WORK INSTRUCTIONS → Starting with the line that contains "(zlen (contents b)" and stopping after the line that contains "- apply wrapping_wf.", return each line below exactly as written, with no others.

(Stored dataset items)
(* ===== verification/CommonTheorems.v ===== *)
(** * Theorems about common/: lists, buffers, messages, paths

    The lemmas of [LinkedList], [Connection], [Protocol], [Devices] and
    [Terminal] in the form a client of that code relies on. *)
From S2P Require Import Prelude Kernel LinkedList Connection Protocol Devices Terminal Demo.

(** ** common/linked_list.c *)

(** C34: simulation of lists by linked nodes.  Over any sequence of insertions,
    removals and takes that makes sense on a family of disjoint lists, the
    pointer code ends without a failed assertion or a NULL dereference, makes no
    system call, and leaves the nodes linked as exactly the lists that the
    sequence produces, with the removed nodes detached. *)
Theorem linked_list_simulation (ops : list list_op) (h : heap) (A A' : lists) (w : sys) :
  represents h A -> list_steps ops A A' ->
  exists h', for_each exec ops h w = Done ((), h', w) /\ represents h' A'.
Proof.
  intros R Hs. destruct (wp_done _ _ _ _ (exec_steps_ok ops h A A' w R Hs)) as ([] & h' & w' & E & -> & R').
  eauto.
Qed.

(** Two heads and a free node; the node is put on the first list, taken over to
    the second, and removed. *)
Definition two_heads : heap :=
  {[0%nat := Node (Some 0%nat) (Some 0%nat); 1%nat := Node (Some 1%nat) (Some 1%nat); 2%nat := Node None None]}.
Definition three_ops : list list_op := [Insert 0 2; Take 1 0; Remove 2].

Lemma two_heads_represents :
  represents two_heads (Lists {[0%nat := []; 1%nat := []]} {[2%nat]}).
Proof.
  assert (Hc : forall l xs, ({[0%nat := []; 1%nat := []]} : gmap nat (list nat)) !! l = Some xs ->
    xs = [] /\ (l = 0%nat \/ l = 1%nat)).
  { intros l xs [[<- <-]|[_ [<- <-]%lookup_singleton_Some]]%lookup_insert_Some; auto. }
  split; cbn [on free].
  - intros l xs [-> [-> | ->]]%Hc; (split; [done|apply NoDup_singleton]).
  - intros l1 l2 xs1 xs2 a Hn [-> _]%Hc [-> _]%Hc ->%list_elem_of_singleton.
    by intros ->%list_elem_of_singleton.
  - intros e ->%elem_of_singleton. split; [by eexists|]. split; [done|].
    intros l xs [-> [-> | ->]]%Hc; by intros ?%list_elem_of_singleton.
Qed.

Lemma linked_list_simulation_witness :
  exists h' A', for_each exec three_ops two_heads (Sys [] 0) = Done ((), h', Sys [] 0) /\
    represents h' A' /\ nx h' 2 = None.
Proof.
  assert (Hs : exists A', list_steps three_ops (Lists {[0%nat := []; 1%nat := []]} {[2%nat]}) A').
  { eexists. econstructor; [by apply (step_insert 0 2 [])|]. econstructor.
    - by apply (step_take 1 0 [] [2%nat]).
    - econstructor; [|constructor]. by apply (step_remove 1 2 [] []). }
  destruct Hs as [A' Hs].
  destruct (linked_list_simulation three_ops two_heads _ A' (Sys [] 0) two_heads_represents Hs)
    as (h' & E & R).
  exists h', A'. split; [exact E|]. split; [exact R|]. revert E. vm_compute. by intros [= <-].
Defined.

(** ** common/connection.c *)

(** C32: the ring buffer is a byte queue.  For every well-formed buffer,
    wherever its free-running 32-bit indices stand, a put that fits appends,
    a copy reads a prefix, a consume drops a prefix, a restore undoes the
    consume, and the vectors handed to sendmsg and recvmsg cover the queue and
    the free space exactly; all of it keeps the buffer well-formed. *)
Theorem ring_buffer_refines_queue (b : connection_buffer) (src : bytes) (n : Z) :
  buffer_wf b -> Forall is_byte src -> connection_buffer_size b + zlen src <= CONNECTION_BUFFER_SIZE ->
  0 <= n <= connection_buffer_size b ->
  (buffer_wf (buffer_write b src) /\ contents (buffer_write b src) = contents b ++ src) /\
  connection_buffer_copy b n = take (Z.to_nat n) (contents b) /\
  (buffer_wf (connection_buffer_consume b n) /\
   contents (connection_buffer_consume b n) = drop (Z.to_nat n) (contents b)) /\
  connection_buffer_restore (connection_buffer_consume b n) n = b /\
  (contents b ≠ [] -> gather (data b) (connection_buffer_get_iov b) = contents b) /\
  (zlen (contents b) < CONNECTION_BUFFER_SIZE ->
   iov_total (connection_buffer_put_iov b) = CONNECTION_BUFFER_SIZE - zlen (contents b) /\
   scatter (data b) (connection_buffer_put_iov b) src = data (buffer_write b src)).
Proof.
  intros W Hs Hfit Hn. unfold CONNECTION_BUFFER_SIZE in *. rewrite !zlen_contents by done.
  split_and!; auto using write_wf, contents_write, copy_contents, consume_wf, contents_consume, restore_consume.
  - intros Hne. apply gather_get_iov; [done|]. intros E. apply Hne, length_zero_iff_nil.
    by rewrite length_contents, E.
  - intros Hlt. split; [by apply total_put_iov|by apply scatter_put_iov].
Qed.

(** A buffer about to wrap around, in the array and in the 32-bit index. *)
Definition wrapping : connection_buffer :=
  Buffer 1 (2 ^ 32 - 2) (replicate 254 7 ++ [5; 6]).

Lemma wrapping_wf : buffer_wf wrapping.
Proof.
  split; cbn -[connection_buffer_size]; try lia; try done.
  repeat constructor; unfold is_byte; lia.
Qed.

Lemma ring_buffer_refines_queue_witness :
  contents wrapping = [5; 6; 7] /\
  contents (buffer_write wrapping [1; 2]) = [5; 6; 7; 1; 2] /\
  contents (connection_buffer_consume wrapping 2) = [7].
Proof.
  destruct (ring_buffer_refines_queue wrapping [1; 2] 2) as ((_ & Hp) & _ & (_ & Hc) & _).
  - apply wrapping_wf.
  - repeat constructor; unfold is_byte; lia.
  - by vm_compute.
  - by vm_compute.
  - split; [by vm_compute|]. rewrite Hp, Hc. split; by vm_compute.
Defined.

Section Connections.
Context `{K : Kernel} `{Kok : !KernelOk}.


(** [connection_put] is all or nothing.  It queues all of the bytes behind
    what is there, or fails and queues none of them; to make room it may send a
    prefix of the queue, in order.  It fails only if the kernel refuses to take
    that prefix, or if the message is larger than the whole buffer. *)
Theorem connection_put_atomic (src : bytes) (c : connection) (w : sys) :
  conn_wf c -> Forall is_byte src ->
  exists r c' w' d, connection_put src c w = Done (r, c', w') /\ conn_wf c' /\
    conn_in c' = conn_in c /\ fd c' = fd c /\ sends (fd c) d w w' /\
    (r = 0 /\ contents (conn_out c) ++ src = d ++ contents (conn_out c') /\
       want_flush c' = true /\ zlen src <= CONNECTION_BUFFER_SIZE \/
     r = -1 /\ contents (conn_out c) = d ++ contents (conn_out c') /\
       (refused w w' \/ CONNECTION_BUFFER_SIZE < zlen src)).
Proof.
  intros W Hs. destruct (wp_done _ _ _ _ (connection_put_ok src c w W Hs))
    as (r & c' & w' & E & W' & ? & ? & ? & d & ? & ?).
  exists r, c', w', d. auto 10.
Qed.

(** [connection_read] appends exactly the bytes of the one [recvmsg] that
    was not interrupted, and returns the length of the whole queue; when it fails
    the queue is as it was, and the reason is a refused call or a full buffer, of
    bytes or of the descriptors that came along.
    The kernel is never offered more room than the buffer has. *)
Theorem connection_read_appends (c : connection) (w : sys) :
  conn_wf c ->
  exists r c' w', connection_read c w = Done (r, c', w') /\ conn_wf c' /\
    conn_out c' = conn_out c /\ fd c' = fd c /\ quiet w w' /\
    (r = -1 /\ contents (conn_in c') = contents (conn_in c) /\ (refused w w' \/ errno w' = EOVERFLOW) \/
     exists m t1 t2,
       let call := Recvmsg (fd c) (CONNECTION_BUFFER_SIZE - connection_buffer_size (conn_in c)) in
       trace w' = t2 ++ (call, m) :: t1 ++ trace w /\ interrupted call t1 /\
       r = zlen (contents (conn_in c')) /\
       contents (conn_in c') = contents (conn_in c) ++ r_bytes m /\
       m = answer (t1 ++ trace w) call /\ r_ret m <> -1).
Proof.
  intros W. destruct (wp_done _ _ _ _ (connection_read_ok c w W))
    as (r & c' & w' & E & W' & ? & ? & ? & ? & ? & ?).
  exists r, c', w'. auto 10.
Qed.

(** a header survives the connection.  When a header's bytes are at the
    front of the received queue, reading four bytes and decoding them gives the
    header back and leaves the rest; and the sequence of a read that takes the
    header and a restore, which the daemon uses for incomplete messages, leaves
    the connection exactly as it was. *)
Theorem header_roundtrip (h : proto_header) (rest : bytes) (c : connection) (w : sys) :
  conn_wf c -> 0 <= opcode h < 2 ^ 16 -> 0 <= size h < 2 ^ 16 ->
  contents (conn_in c) = header_bytes h ++ rest ->
  (exists bs c', connection_get sizeof_header c w = Done (Some bs, c', w) /\ header_of bs = h /\
     conn_wf c' /\ contents (conn_in c') = rest) /\
  (connection_get sizeof_header;; connection_restore sizeof_header) c w = Done ((), c, w).
Proof.
  intros W Ho Hz E. assert (Hsz : connection_buffer_size (conn_in c) = 4 + zlen rest).
  { rewrite <- zlen_contents by apply W. rewrite E. unfold zlen. rewrite length_app, length_header_bytes. lia. }
  assert (0 <= zlen rest) by (unfold zlen; lia). unfold sizeof_header. split.
  - rewrite connection_get_eq by (done || lia). rewrite (proj2 (Z.ltb_ge _ _)) by lia.
    eexists _, _. split; [done|]. rewrite E. replace (Z.to_nat 4) with (length (header_bytes h))
      by by rewrite length_header_bytes.
    rewrite take_app_length. split; [by rewrite <- (app_nil_r (header_bytes h)), header_of_bytes|].
    split; [apply set_in_wf, consume_wf; try apply W; lia|]. cbn [conn_in set_in].
    rewrite contents_consume by (try apply W; lia). rewrite E.
    replace (Z.to_nat 4) with (length (header_bytes h)) by by rewrite length_header_bytes.
    apply drop_app_length.
  - apply connection_restore_get; [done|lia].
Qed.

End Connections.

(** A connection with three bytes to send, and a ping and a byte received. *)
Definition ping_header : proto_header := Header CLIENT_PING 0.
Definition busy_connection : connection :=
  set_in (buffer_write empty_buffer (header_bytes ping_header ++ [9]))
    (set_want_flush true (set_out (buffer_write empty_buffer [1; 2; 3]) (new_connection 7))).

Lemma busy_connection_wf : conn_wf busy_connection.
Proof.
  assert (Hb : forall src, Forall is_byte src -> zlen src <= 256 -> buffer_wf (buffer_write empty_buffer src)).
  { intros src Hs Hl. apply write_wf; [apply empty_buffer_wf|done|]. by change (0 + zlen src <= 256). }
  apply set_in_wf; [|apply Hb; [apply Forall_app; split; [apply header_bytes_byte|]|]];
    [|repeat constructor; unfold is_byte; lia|by vm_compute].
  destruct (new_connection_wf 7). split; cbn; try done.
  apply Hb; [repeat constructor; unfold is_byte; lia|by vm_compute].
Qed.


Lemma connection_put_atomic_witness :
  exists r c' w' d, @connection_put (demo (says [])) (replicate 255 4) busy_connection (Sys [] 0) =
    Done (r, c', w') /\ sends 7 d (Sys [] 0) w' /\ d = [1; 2; 3].
Proof.
  destruct (@connection_put_atomic (demo (says [])) (demo_ok (says [])) (replicate 255 4) busy_connection (Sys [] 0))
    as (r & c' & w' & d & E & _ & _ & _ & Hs & _).
  - apply busy_connection_wf.
  - apply Forall_replicate. unfold is_byte. lia.
  - exists r, c', w', d. split; [exact E|]. split; [exact Hs|].
    destruct Hs as [_ Hd]. specialize (Hd 7). cbn in Hd. rewrite <- Hd. revert E. vm_compute.
    by intros [= _ _ <-].
Defined.

Lemma connection_read_appends_witness :
  exists c' w', @connection_read (demo (says [[8; 9]])) busy_connection (Sys [] 0) = Done (7, c', w') /\
    contents (conn_in c') = header_bytes ping_header ++ [9; 8; 9].
Proof.
  destruct (@connection_read_appends (demo (says [[8; 9]])) (demo_ok _) busy_connection (Sys [] 0)
    busy_connection_wf) as (r & c' & w' & E & _).
  assert (Hrun : exists c0 w0, @connection_read (demo (says [[8; 9]])) busy_connection (Sys [] 0) = Done (7, c0, w0) /\
    contents (conn_in c0) = header_bytes ping_header ++ [9; 8; 9])
    by (eexists _, _; split; [vm_compute; reflexivity|vm_compute; reflexivity]).
  destruct Hrun as (c0 & w0 & E0 & H0). exists c', w'. rewrite E in E0. by injection E0 as -> -> ->.
Defined.

Lemma header_roundtrip_witness :
  exists bs c', connection_get sizeof_header busy_connection (Sys [] 0) = Done (Some bs, c', Sys [] 0) /\
    header_of bs = ping_header /\ contents (conn_in c') = [9].
Proof.
  destruct (header_roundtrip ping_header [9] busy_connection (Sys [] 0))
    as [(bs & c' & E & Hh & _ & Hc) _].
  - apply busy_connection_wf.
  - by vm_compute.
  - by vm_compute.
  - by vm_compute.
  - exists bs, c'. auto.
Defined.

(** ** common/terminal.c: paths *)

(** [get_tty_path] on FreeBSD, where the digits are produced by hand.
    VT [n] is device [n - 1] in base 32 ([0] for VT 0 as well); the loops build
    exactly that name in the 16-byte buffer, for every VT up to the 2^30-th, and
    refuse larger numbers with ENOMEM instead of overrunning it. *)
Theorem freebsd_tty_path (S : Type) (tty : Z) (s : S) (w : sys) :
  0 <= tty < 2 ^ 31 ->
  get_tty_path FreeBSD tty s w =
    if tty - 1 <? 2 ^ 30
    then Done (Some (str "/dev/ttyv" ++ numeral 32 (Z.max 0 (tty - 1))), s, w)
    else Done (None, s, Sys (trace w) ENOMEM).
Proof. apply get_tty_path_freebsd_ok. Qed.

Lemma freebsd_tty_path_witness :
  get_tty_path FreeBSD 1057 () (Sys [] 0) = Done (Some (str "/dev/ttyv110"), (), Sys [] 0).
Proof. rewrite (freebsd_tty_path () 1057 () (Sys [] 0)) by lia. by vm_compute. Defined.

(** ** common/wscons.c *)

(** [path_is_wscons] compares the wsmux prefix over the length of another
    one, so it accepts the multiplexer only by its bare name, which is not a
    device: every numbered device /dev/wsmux0, /dev/wsmux1, ... is refused. *)
Theorem wsmux_devices_refused (c : Z) (rest : bytes) :
  path_is_wscons NetBSD (str "/dev/wsmux") = true /\
  path_is_wscons NetBSD (str "/dev/wsmux" ++ c :: rest) = false.
Proof. apply wsmux_exact. Qed.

RESPONSE AREA →
  (zlen (contents b) < CONNECTION_BUFFER_SIZE ->
   iov_total (connection_buffer_put_iov b) = CONNECTION_BUFFER_SIZE - zlen (contents b) /\
   scatter (data b) (connection_buffer_put_iov b) src = data (buffer_write b src)).
Proof.
  intros W Hs Hfit Hn. unfold CONNECTION_BUFFER_SIZE in *. rewrite !zlen_contents by done.
  split_and!; auto using write_wf, contents_write, copy_contents, consume_wf, contents_consume, restore_consume.
  - intros Hne. apply gather_get_iov; [done|]. intros E. apply Hne, length_zero_iff_nil.
    by rewrite length_contents, E.
  - intros Hlt. split; [by apply total_put_iov|by apply scatter_put_iov].
Qed.

(** A buffer about to wrap around, in the array and in the 32-bit index. *)
Definition wrapping : connection_buffer :=
  Buffer 1 (2 ^ 32 - 2) (replicate 254 7 ++ [5; 6]).

Lemma wrapping_wf : buffer_wf wrapping.
Proof.
  split; cbn -[connection_buffer_size]; try lia; try done.
  repeat constructor; unfold is_byte; lia.
Qed.

Lemma ring_buffer_refines_queue_witness :
  contents wrapping = [5; 6; 7] /\
  contents (buffer_write wrapping [1; 2]) = [5; 6; 7; 1; 2] /\
  contents (connection_buffer_consume wrapping 2) = [7].
Proof.
  destruct (ring_buffer_refines_queue wrapping [1; 2] 2) as ((_ & Hp) & _ & (_ & Hc) & _).
  - apply wrapping_wf.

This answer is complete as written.